(** * Solara: the market-regime model and the signal combiner

    A shallow embedding of two classes of the repository,

    - [HMMAnalyzer] (the hidden Markov model: feature extraction,
      Baum-Welch training, Viterbi decoding, the heuristic fallback), and
    - [MLTechnicalAnalyzer] (volume features, the multi-timeframe
      aggregator, the five component scores and their combination),

    followed by the properties their specification states about them,
    and by further properties of the same code: the rest of the two
    classes (the model report, the price features, the prediction
    models, the regime analysis) and the cleaning of candles in
    [PriceDataCollector].

    Conventions.  A JavaScript number is a [num]: an exact rational or
    one of +Infinity, -Infinity and NaN.  Arithmetic on the finite
    values is exact (doubles without rounding, overflow or a negative
    zero); the special values follow IEEE-754 as JavaScript does.  A
    double rounds each operation and overflows past 1.8e308; where a
    property concerns a numeric result it is stated, as far as the
    property allows, in a form that rounding does not disturb: as the
    expression the code evaluates, as a sign or a bound that rounding
    preserves, within the tolerance 1e-6 of the specification where a
    sum is meant to be 1, and on operands whose magnitude keeps every
    intermediate result finite.  The analysis of the training loop is
    carried out in the exact arithmetic.  A method that
    reads or writes [this] is a function of the analyzer record; a
    method that can throw returns a [result].  What the program takes
    from its environment ([Math.log], the randomised k-means of
    ml-kmeans, the clock) is a field of [Runtime]. *)

From Stdlib Require Import String QArith Qabs Qround Lqa List Lia Bool ZArith.
From Stdlib Require Import Sorted Permutation.
From Stdlib Require Qcanon.
Import ListNotations.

━━━━━━

■ TASK OBJECTIVE
What you return must match, line for line, the data from the line containing "carried out in" to its end, both ends included.

■ EXERCISE SOLUTION
    carried out in the exact arithmetic.  A method that
    reads or writes [this] is a function of the analyzer record; a
    method that can throw returns a [result].  What the program takes
    from its environment ([Math.log], the randomised k-means of
    ml-kmeans, the clock) is a field of [Runtime]. *)

From Stdlib Require Import String QArith Qabs Qround Lqa List Lia Bool ZArith.
From Stdlib Require Import Sorted Permutation.
From Stdlib Require Qcanon.
Import ListNotations.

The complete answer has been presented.